There is material below. Print exactly the lines starting at the line with "mtd_writesize := 0;" and ending at the line with "part_index : nat;", ends included, and no others.

***

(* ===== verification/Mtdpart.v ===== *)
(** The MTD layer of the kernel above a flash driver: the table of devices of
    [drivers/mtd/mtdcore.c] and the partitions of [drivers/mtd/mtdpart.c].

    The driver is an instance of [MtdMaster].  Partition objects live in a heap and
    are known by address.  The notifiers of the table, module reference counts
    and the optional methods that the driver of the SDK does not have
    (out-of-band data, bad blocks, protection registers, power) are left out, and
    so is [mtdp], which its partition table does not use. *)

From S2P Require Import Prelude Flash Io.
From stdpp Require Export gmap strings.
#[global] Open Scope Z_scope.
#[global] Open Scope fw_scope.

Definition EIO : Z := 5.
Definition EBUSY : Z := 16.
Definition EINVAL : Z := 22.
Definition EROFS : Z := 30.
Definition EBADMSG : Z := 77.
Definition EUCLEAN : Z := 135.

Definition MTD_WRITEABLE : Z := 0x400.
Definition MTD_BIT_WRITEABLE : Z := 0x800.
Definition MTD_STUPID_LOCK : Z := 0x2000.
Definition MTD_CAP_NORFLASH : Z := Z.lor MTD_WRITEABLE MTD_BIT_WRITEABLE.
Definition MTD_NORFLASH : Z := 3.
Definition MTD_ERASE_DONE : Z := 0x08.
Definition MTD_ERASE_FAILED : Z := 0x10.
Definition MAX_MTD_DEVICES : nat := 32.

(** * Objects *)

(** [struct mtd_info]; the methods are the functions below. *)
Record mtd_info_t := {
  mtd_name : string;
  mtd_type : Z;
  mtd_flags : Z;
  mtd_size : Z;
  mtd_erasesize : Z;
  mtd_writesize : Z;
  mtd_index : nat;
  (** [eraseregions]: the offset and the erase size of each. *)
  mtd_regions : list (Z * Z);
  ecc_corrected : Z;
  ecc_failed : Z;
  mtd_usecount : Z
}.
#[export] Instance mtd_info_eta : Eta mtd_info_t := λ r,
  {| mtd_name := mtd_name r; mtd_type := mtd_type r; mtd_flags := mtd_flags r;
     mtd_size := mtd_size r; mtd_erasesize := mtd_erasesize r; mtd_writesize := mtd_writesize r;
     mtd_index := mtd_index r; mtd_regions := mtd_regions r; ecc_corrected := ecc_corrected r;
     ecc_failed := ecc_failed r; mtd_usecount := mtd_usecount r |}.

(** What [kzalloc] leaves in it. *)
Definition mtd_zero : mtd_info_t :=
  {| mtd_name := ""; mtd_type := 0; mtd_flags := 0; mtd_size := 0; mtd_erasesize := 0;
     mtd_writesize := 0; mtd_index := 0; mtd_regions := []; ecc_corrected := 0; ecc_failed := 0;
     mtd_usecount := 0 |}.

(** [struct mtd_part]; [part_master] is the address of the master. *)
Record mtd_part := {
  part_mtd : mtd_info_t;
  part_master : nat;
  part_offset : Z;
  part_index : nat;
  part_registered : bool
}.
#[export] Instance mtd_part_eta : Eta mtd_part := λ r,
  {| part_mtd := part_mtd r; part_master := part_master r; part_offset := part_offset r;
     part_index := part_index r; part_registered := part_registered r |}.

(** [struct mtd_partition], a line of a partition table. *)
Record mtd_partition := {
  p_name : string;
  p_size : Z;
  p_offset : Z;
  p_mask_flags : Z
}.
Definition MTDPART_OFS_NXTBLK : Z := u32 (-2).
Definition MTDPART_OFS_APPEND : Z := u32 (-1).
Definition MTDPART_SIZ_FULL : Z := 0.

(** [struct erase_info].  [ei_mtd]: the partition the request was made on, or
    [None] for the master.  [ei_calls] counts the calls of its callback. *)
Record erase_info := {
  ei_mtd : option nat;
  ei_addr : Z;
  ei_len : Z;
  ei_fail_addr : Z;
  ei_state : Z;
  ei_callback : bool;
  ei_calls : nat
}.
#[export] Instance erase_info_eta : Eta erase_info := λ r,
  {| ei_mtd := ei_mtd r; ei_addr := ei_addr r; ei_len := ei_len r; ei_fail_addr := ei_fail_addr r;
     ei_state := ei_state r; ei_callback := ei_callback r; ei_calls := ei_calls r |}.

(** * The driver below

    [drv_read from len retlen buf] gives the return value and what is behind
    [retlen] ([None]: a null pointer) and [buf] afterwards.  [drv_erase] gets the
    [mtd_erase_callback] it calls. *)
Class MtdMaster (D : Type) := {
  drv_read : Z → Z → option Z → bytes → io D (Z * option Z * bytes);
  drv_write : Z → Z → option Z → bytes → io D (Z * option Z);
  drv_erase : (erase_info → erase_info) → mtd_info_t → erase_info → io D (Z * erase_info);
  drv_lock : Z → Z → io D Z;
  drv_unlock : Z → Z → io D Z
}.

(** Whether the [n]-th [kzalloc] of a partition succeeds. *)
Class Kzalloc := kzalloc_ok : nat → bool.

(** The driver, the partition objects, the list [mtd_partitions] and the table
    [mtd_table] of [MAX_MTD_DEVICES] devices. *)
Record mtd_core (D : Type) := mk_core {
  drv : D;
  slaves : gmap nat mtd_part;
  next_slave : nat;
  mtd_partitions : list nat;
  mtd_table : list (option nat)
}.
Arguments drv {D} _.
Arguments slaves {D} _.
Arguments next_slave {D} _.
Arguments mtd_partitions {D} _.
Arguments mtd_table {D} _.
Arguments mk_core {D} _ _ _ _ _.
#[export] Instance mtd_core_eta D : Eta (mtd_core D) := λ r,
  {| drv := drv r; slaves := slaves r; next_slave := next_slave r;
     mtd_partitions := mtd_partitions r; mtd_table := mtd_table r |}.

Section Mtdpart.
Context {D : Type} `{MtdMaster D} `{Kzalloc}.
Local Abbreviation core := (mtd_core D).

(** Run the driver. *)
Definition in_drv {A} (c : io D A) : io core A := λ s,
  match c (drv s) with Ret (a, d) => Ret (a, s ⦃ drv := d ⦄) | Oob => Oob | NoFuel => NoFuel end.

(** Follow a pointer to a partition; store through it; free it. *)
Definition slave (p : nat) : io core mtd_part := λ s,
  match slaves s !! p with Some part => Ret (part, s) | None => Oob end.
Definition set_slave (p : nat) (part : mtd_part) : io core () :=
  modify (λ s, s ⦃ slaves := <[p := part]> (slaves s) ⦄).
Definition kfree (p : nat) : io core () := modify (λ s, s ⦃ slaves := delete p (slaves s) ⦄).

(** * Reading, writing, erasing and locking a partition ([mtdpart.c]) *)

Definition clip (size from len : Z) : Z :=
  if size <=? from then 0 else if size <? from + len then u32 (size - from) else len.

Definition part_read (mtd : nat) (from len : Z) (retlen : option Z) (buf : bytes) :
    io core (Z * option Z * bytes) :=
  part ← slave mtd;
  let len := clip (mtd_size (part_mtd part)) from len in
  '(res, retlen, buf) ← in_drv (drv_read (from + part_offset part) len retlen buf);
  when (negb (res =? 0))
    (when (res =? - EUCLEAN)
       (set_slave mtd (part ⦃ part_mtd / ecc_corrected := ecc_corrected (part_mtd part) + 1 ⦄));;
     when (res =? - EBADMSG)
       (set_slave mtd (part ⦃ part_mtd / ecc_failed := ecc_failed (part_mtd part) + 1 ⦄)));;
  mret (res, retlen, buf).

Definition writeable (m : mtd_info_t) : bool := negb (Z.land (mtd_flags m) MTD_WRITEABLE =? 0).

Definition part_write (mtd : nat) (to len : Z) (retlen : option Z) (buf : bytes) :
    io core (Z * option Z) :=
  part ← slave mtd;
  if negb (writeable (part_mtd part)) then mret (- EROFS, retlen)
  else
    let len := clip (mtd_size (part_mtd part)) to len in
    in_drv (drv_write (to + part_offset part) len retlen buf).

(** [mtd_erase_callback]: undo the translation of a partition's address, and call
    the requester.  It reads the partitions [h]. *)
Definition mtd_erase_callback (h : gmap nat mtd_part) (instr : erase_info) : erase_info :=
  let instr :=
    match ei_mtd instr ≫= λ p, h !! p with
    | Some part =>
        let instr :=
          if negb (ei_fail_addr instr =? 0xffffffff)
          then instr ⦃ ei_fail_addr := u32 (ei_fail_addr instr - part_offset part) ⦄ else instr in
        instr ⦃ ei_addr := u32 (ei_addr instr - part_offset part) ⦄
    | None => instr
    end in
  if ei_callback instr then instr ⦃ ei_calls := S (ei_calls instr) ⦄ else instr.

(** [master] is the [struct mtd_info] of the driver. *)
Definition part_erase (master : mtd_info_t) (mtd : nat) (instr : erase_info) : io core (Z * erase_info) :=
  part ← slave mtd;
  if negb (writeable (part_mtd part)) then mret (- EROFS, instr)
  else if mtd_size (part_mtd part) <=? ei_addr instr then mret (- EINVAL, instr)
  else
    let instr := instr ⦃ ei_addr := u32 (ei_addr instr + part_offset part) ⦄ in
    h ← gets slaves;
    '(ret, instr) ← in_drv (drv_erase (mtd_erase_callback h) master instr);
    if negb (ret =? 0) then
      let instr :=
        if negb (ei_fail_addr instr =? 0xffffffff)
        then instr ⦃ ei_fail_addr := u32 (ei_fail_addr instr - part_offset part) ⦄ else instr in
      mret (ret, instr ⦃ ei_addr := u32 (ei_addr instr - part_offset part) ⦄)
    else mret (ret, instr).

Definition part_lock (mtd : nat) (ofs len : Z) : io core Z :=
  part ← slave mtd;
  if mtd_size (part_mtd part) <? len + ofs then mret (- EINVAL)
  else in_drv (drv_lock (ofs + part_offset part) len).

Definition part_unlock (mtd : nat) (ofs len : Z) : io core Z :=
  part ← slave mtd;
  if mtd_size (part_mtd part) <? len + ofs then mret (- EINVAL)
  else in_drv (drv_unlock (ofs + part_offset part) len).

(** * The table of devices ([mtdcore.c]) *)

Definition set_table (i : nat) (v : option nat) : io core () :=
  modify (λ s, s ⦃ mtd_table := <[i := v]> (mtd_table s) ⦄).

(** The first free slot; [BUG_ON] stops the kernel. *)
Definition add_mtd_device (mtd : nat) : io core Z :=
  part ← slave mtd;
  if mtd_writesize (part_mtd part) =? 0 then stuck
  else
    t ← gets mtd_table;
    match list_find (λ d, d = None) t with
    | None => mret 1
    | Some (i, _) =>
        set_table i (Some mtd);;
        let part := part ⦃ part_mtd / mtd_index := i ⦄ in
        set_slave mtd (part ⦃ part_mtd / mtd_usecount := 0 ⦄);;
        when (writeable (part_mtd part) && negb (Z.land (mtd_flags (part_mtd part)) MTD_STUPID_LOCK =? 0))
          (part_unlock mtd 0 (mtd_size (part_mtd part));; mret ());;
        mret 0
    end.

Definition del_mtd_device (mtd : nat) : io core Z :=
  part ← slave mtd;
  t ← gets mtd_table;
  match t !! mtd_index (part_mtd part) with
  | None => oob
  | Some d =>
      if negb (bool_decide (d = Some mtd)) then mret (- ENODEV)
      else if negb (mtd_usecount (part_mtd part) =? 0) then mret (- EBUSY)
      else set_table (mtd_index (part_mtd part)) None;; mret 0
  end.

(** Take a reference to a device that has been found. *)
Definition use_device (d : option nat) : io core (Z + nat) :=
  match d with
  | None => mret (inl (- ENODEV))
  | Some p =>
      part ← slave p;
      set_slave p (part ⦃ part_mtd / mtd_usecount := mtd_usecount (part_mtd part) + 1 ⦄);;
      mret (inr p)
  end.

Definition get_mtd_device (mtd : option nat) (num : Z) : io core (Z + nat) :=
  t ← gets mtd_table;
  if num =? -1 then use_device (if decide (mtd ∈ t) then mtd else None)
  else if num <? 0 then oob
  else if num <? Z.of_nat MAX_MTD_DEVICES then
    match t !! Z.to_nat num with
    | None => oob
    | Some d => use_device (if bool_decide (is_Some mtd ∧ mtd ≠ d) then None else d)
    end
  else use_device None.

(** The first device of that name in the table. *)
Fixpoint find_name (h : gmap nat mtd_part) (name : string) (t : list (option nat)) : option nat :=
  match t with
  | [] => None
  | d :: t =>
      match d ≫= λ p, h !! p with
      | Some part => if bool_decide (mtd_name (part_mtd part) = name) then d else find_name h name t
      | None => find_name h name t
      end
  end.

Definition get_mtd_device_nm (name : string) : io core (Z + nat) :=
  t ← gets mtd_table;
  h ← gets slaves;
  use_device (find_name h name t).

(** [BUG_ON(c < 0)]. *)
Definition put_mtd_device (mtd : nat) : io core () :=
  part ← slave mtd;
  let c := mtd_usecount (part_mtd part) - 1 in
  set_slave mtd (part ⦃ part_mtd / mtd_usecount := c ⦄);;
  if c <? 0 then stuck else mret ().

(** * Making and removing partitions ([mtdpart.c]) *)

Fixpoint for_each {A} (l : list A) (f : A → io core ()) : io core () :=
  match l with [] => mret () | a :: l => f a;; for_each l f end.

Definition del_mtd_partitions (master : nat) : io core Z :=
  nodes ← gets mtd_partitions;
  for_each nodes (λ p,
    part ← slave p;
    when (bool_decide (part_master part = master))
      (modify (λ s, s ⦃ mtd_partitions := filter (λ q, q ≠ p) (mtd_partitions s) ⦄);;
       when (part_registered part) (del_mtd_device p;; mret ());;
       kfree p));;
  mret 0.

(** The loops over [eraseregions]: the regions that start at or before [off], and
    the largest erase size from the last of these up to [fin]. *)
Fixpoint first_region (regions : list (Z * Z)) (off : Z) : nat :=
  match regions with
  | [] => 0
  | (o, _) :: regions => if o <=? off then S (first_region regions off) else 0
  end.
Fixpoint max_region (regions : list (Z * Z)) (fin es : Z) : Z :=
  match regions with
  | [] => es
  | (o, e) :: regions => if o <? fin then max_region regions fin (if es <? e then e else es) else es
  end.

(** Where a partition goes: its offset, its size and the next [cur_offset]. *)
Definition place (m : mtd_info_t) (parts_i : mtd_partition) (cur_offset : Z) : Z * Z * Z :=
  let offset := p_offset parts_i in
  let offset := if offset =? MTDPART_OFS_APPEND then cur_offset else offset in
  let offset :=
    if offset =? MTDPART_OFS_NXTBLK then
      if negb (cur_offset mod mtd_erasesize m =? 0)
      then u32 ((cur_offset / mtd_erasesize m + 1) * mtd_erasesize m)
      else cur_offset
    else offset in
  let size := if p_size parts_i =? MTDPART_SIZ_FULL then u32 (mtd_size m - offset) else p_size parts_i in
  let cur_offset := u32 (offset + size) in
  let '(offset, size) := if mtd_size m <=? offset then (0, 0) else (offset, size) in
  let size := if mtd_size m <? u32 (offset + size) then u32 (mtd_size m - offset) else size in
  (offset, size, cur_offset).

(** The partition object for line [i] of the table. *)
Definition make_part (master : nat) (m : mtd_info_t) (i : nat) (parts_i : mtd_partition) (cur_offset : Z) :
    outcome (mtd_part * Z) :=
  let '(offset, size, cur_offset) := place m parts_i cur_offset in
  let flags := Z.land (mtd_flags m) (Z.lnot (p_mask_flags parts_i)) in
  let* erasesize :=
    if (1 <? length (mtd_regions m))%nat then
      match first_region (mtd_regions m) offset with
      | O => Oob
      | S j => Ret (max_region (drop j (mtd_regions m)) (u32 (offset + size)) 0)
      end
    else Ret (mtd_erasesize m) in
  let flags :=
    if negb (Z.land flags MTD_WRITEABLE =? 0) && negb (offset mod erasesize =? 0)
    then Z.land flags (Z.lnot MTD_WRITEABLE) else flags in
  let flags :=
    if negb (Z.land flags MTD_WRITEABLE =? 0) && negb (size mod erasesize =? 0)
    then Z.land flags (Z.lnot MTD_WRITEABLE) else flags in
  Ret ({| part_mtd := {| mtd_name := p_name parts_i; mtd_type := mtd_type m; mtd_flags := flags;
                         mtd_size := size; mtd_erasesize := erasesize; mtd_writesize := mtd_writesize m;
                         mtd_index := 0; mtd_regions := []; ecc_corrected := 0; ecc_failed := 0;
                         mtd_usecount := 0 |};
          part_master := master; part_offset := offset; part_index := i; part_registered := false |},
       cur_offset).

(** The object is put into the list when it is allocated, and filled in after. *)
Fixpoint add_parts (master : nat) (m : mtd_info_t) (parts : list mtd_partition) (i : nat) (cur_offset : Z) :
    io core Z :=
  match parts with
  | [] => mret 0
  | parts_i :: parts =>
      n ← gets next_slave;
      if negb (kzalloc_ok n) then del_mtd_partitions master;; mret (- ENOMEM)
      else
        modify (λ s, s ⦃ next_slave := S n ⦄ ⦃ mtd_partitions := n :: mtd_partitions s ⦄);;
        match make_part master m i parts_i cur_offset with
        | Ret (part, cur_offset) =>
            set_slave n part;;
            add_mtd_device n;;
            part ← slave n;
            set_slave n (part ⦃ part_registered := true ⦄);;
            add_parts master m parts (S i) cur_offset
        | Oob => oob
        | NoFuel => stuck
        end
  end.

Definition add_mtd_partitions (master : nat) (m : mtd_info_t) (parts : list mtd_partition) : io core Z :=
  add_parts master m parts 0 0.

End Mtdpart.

***

- **Exercise solution**:
     mtd_writesize := 0; mtd_index := 0; mtd_regions := []; ecc_corrected := 0; ecc_failed := 0;
     mtd_usecount := 0 |}.

(** [struct mtd_part]; [part_master] is the address of the master. *)
Record mtd_part := {
  part_mtd : mtd_info_t;
  part_master : nat;
  part_offset : Z;
  part_index : nat;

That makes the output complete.